## [Activity]
Look through the records below, and copy out every line that holds the string "then".

★ ★ ★ ★ ★

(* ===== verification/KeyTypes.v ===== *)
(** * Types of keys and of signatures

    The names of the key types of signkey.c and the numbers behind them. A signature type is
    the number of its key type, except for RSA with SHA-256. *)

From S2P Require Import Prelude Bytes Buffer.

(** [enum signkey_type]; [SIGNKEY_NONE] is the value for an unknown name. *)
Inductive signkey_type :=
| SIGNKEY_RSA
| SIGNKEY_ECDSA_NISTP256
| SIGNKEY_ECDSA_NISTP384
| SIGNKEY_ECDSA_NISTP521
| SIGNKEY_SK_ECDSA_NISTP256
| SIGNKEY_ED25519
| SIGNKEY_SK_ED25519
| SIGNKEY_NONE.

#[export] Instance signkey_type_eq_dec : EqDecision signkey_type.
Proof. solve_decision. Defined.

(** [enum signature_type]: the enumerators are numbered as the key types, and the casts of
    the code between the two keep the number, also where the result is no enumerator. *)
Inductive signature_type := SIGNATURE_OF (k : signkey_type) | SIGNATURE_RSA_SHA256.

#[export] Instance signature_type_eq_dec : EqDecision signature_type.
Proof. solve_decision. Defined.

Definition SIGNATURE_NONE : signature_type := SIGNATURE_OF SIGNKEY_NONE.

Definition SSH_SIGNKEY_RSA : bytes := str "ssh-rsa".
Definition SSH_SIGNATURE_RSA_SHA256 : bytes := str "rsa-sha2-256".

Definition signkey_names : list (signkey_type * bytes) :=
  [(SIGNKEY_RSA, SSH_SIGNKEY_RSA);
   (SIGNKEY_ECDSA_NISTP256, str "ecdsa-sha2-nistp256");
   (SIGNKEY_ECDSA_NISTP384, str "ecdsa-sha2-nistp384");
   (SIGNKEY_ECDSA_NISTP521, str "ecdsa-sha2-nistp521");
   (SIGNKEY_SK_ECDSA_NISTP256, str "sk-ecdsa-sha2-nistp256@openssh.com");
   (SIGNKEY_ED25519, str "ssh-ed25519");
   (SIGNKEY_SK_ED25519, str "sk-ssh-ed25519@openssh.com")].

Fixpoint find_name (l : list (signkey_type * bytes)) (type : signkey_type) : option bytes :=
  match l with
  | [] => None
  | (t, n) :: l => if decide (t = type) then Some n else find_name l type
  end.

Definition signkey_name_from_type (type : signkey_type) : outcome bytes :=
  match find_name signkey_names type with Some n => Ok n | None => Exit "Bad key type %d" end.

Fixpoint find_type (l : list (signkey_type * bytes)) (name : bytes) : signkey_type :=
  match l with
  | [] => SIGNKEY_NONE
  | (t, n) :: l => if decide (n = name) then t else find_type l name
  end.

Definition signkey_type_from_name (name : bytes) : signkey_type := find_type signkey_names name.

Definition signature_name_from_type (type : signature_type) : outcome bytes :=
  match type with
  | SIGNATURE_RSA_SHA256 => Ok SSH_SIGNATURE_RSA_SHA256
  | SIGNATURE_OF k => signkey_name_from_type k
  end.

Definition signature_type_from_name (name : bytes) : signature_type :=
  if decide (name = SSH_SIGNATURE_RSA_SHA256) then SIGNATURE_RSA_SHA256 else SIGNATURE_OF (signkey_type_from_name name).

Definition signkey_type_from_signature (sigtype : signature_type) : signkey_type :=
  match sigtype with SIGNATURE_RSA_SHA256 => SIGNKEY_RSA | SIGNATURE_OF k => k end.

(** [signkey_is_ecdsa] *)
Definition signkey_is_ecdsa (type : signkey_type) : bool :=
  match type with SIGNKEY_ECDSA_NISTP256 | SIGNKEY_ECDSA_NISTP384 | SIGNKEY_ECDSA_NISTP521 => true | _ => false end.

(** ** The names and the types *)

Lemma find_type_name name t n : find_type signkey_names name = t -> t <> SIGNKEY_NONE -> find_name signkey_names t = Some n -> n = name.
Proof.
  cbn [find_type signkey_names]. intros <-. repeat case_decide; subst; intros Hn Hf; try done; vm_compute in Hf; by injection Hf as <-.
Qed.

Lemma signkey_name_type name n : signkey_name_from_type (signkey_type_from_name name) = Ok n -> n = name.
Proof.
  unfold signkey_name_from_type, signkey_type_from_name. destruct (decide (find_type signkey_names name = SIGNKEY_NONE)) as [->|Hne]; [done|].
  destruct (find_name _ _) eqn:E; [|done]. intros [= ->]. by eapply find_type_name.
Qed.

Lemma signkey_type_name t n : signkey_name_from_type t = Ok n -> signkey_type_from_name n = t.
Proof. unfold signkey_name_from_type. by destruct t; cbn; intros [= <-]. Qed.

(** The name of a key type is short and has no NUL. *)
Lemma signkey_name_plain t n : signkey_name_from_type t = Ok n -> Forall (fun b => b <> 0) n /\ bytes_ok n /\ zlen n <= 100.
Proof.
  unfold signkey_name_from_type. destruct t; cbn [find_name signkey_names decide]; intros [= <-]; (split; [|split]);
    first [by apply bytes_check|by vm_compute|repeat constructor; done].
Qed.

★ ★ ★ ★ ★

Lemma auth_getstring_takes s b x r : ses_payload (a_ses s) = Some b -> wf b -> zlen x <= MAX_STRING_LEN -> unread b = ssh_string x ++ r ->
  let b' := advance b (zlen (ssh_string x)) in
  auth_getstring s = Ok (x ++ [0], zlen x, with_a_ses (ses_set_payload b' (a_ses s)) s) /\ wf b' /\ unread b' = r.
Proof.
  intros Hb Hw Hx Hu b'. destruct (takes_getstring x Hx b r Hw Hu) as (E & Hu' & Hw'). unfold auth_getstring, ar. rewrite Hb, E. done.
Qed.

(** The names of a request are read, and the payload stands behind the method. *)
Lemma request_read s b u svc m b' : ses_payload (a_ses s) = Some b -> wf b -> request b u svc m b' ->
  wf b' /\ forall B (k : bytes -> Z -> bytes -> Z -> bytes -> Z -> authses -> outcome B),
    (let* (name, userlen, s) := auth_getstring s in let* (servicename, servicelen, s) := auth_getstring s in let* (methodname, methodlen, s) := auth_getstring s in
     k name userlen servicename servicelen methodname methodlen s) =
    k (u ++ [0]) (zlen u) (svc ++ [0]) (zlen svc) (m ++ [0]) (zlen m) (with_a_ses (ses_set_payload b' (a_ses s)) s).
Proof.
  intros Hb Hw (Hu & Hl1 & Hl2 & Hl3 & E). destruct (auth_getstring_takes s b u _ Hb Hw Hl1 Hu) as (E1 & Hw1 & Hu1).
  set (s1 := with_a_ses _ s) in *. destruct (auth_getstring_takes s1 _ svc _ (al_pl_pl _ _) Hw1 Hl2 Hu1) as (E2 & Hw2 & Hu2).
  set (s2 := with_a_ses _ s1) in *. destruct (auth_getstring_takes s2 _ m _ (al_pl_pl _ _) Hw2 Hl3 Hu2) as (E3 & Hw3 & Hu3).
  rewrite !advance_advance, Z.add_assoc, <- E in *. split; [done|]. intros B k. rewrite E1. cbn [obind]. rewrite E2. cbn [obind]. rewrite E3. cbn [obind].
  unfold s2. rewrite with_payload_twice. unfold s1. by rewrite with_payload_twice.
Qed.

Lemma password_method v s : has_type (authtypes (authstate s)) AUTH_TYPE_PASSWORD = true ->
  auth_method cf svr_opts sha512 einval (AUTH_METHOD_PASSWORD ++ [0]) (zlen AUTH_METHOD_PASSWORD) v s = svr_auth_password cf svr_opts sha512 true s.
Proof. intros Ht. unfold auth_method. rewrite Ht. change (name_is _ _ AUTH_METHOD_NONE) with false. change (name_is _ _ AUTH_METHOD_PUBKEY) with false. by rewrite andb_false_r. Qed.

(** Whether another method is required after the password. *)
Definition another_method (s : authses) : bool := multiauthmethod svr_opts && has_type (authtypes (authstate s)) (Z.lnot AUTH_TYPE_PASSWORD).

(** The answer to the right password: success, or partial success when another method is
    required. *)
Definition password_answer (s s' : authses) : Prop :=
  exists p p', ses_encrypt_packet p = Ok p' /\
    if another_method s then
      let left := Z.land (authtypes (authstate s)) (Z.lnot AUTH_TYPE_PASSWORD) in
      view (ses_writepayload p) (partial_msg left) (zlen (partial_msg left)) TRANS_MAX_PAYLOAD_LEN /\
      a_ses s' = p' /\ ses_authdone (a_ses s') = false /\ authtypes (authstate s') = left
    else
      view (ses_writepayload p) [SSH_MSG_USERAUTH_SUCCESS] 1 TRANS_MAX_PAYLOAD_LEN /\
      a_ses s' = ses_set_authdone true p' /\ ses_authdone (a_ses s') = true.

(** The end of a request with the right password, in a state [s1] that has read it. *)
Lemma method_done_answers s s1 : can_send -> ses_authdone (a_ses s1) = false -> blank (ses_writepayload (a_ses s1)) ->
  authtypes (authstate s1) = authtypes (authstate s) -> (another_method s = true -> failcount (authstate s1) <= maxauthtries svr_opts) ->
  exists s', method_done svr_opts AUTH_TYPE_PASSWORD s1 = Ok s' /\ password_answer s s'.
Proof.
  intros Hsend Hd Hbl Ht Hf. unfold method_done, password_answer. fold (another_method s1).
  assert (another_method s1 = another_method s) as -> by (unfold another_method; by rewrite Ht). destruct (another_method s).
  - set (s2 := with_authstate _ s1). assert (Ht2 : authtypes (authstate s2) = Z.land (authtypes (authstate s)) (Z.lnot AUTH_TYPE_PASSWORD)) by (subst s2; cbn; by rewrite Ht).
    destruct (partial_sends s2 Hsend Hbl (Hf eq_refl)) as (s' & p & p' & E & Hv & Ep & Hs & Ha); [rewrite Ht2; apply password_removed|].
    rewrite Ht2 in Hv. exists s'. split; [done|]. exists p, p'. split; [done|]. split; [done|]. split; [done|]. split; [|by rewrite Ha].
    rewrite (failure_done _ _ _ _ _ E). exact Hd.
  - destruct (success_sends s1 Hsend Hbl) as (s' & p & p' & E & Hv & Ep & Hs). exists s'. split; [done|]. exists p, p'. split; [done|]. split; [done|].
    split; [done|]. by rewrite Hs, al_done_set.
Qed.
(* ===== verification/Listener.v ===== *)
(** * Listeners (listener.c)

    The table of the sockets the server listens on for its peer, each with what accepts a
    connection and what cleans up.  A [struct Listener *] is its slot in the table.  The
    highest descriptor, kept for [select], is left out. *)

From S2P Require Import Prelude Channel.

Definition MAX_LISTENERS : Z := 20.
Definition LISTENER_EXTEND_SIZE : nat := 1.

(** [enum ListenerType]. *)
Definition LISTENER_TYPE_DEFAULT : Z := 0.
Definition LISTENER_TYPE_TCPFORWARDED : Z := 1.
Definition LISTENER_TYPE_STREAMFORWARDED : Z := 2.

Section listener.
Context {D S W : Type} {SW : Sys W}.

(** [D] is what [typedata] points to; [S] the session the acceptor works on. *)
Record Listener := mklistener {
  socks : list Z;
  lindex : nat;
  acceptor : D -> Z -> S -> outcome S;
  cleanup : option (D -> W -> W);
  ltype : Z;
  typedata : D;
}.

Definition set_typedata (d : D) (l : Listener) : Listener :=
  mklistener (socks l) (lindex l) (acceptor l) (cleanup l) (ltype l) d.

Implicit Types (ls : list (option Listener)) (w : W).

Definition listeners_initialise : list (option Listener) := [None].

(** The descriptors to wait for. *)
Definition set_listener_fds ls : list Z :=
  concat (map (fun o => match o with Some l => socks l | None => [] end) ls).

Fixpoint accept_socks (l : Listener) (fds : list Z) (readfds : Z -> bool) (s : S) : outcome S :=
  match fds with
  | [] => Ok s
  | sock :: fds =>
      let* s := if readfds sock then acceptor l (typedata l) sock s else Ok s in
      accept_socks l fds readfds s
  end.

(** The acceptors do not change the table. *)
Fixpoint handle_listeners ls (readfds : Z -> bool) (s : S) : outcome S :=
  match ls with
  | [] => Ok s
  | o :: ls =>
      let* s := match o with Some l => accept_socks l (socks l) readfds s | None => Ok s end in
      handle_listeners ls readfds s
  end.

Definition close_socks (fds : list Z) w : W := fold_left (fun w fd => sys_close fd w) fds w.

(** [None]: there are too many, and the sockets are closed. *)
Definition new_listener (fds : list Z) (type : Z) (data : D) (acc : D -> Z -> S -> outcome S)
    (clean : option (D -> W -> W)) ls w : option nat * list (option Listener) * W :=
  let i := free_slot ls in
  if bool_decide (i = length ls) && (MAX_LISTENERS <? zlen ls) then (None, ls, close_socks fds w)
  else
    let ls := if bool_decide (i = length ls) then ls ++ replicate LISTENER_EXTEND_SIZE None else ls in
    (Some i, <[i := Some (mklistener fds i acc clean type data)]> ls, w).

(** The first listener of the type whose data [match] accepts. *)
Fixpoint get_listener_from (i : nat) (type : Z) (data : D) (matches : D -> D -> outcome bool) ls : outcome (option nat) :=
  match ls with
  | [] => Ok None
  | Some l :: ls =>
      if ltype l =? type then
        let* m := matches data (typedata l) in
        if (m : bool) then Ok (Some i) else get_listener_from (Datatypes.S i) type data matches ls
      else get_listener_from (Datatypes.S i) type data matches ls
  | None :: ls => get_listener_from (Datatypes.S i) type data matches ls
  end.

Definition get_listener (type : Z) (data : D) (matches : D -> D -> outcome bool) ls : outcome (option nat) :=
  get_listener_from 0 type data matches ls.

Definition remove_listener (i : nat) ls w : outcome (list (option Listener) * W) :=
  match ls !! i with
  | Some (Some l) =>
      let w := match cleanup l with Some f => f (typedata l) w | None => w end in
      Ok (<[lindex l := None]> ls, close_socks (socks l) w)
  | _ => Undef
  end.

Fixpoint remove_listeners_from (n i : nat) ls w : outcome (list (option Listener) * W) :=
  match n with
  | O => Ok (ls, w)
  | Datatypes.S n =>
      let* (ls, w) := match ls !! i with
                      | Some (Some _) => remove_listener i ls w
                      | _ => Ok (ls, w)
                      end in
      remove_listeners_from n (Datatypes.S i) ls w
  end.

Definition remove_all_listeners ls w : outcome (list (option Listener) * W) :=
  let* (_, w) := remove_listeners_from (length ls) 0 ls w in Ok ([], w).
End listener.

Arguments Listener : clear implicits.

★ ★ ★ ★ ★

## [Result for this exercise]
  | (t, n) :: l => if decide (t = type) then Some n else find_name l type
  | (t, n) :: l => if decide (n = name) then t else find_type l name
  if decide (name = SSH_SIGNATURE_RSA_SHA256) then SIGNATURE_RSA_SHA256 else SIGNATURE_OF (signkey_type_from_name name).
    if another_method s then
      let* s := if readfds sock then acceptor l (typedata l) sock s else Ok s in
  if bool_decide (i = length ls) && (MAX_LISTENERS <? zlen ls) then (None, ls, close_socks fds w)
    let ls := if bool_decide (i = length ls) then ls ++ replicate LISTENER_EXTEND_SIZE None else ls in
      if ltype l =? type then
        if (m : bool) then Ok (Some i) else get_listener_from (Datatypes.S i) type data matches ls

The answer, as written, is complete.